Hein, his wife and their daughter took a 16 day trip in September, 2010, into Australia’s Outback.  Hein provides this report and these images of his great adventure. If you missed it, one of their more memorable encounters was with the Camel Man, which I reported a few days ago.  Thanks for taking the time to share this with us Hein!

Hein writes, We had a Fantastic trip through the Outback, not totally without its “interesting” moments! We broke the trailer chassis completely on day 2,  blew a tyre in the middle of the desert and had to replace that, but the Jeep ran like clockwork trough some extremely harsh terrain.

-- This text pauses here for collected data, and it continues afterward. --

(* ===== verification/EnvzRep.v ===== *)
(** * Environment vectors as finite maps

    An environment vector is an argument vector whose strings are names, or
    names with a value behind the first [=].  Looking up, removing and adding
    are the operations of a finite map from names to optional values, as long
    as no name occurs twice; the operations keep it that way. *)

From S2P Require Import Prelude CMonad CLoop CInt Buffer Cstr Argz ArgzRep ArgzOps ArgzReplace.
Open Scope c_scope.

(** The name and the value of an entry. *)
Fixpoint ename (e : list Z) : list Z :=
  match e with
  | [] => []
  | c :: e => if c =? SEP then [] else c :: ename e
  end.

Fixpoint evalue (e : list Z) : option (list Z) :=
  match e with
  | [] => None
  | c :: e => if c =? SEP then Some e else evalue e
  end.

Definition is_env (v : vec) (es : list (list Z)) : Prop :=
  is_argz v es /\ small es /\ NoDup (ename <$> es).

Definition env_map (es : list (list Z)) : gmap (list Z) (option (list Z)) :=
  list_to_map ((fun e => (ename e, evalue e)) <$> es).

(** The character at the beginning of a string, with its zero. *)
Definition first_char (s : list Z) : Z := match s with [] => 0 | c :: _ => c end.

Definition plain (u : list Z) : Prop := Forall (fun c => is_end c = false) u.

Lemma is_end_false c : is_end c = false <-> c <> 0 /\ c <> SEP.
Proof. unfold is_end. rewrite orb_false_iff, !Z.eqb_neq. done. Qed.

Lemma ename_app u s : plain u -> ename (u ++ s) = u ++ ename s.
Proof.
  induction 1 as [|c u Hc Hu IH]; [done|]. cbn [ename app]. apply is_end_false in Hc as [_ Hc].
  by rewrite (proj2 (Z.eqb_neq _ _) Hc), IH.
Qed.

Some of the roads were so corrugated that even with soft tyres we vibrated clean off the road at 20 to 40 kmh; then there were other sections where we plowed differential-deep trough clay and mud for hundreds of kilometres at a time, but all in the name of FUN!

We covered over 7,000 km (4350 miles) in the 2 weeks, 80% off sealed roads, and camped wherever we got to each day. The average fuel-consumption was just a fraction better than my 7.5 km/L expected, with the average price of fuel about $ 1.75 /L due to transport-costs to these remote locations.  It was certainly a trip to remember!

Day 1) We left Brisbane heading due-west trough some farming-country and camped on the bank of an abandoned road-quarry with looming rain-clouds Everywhere!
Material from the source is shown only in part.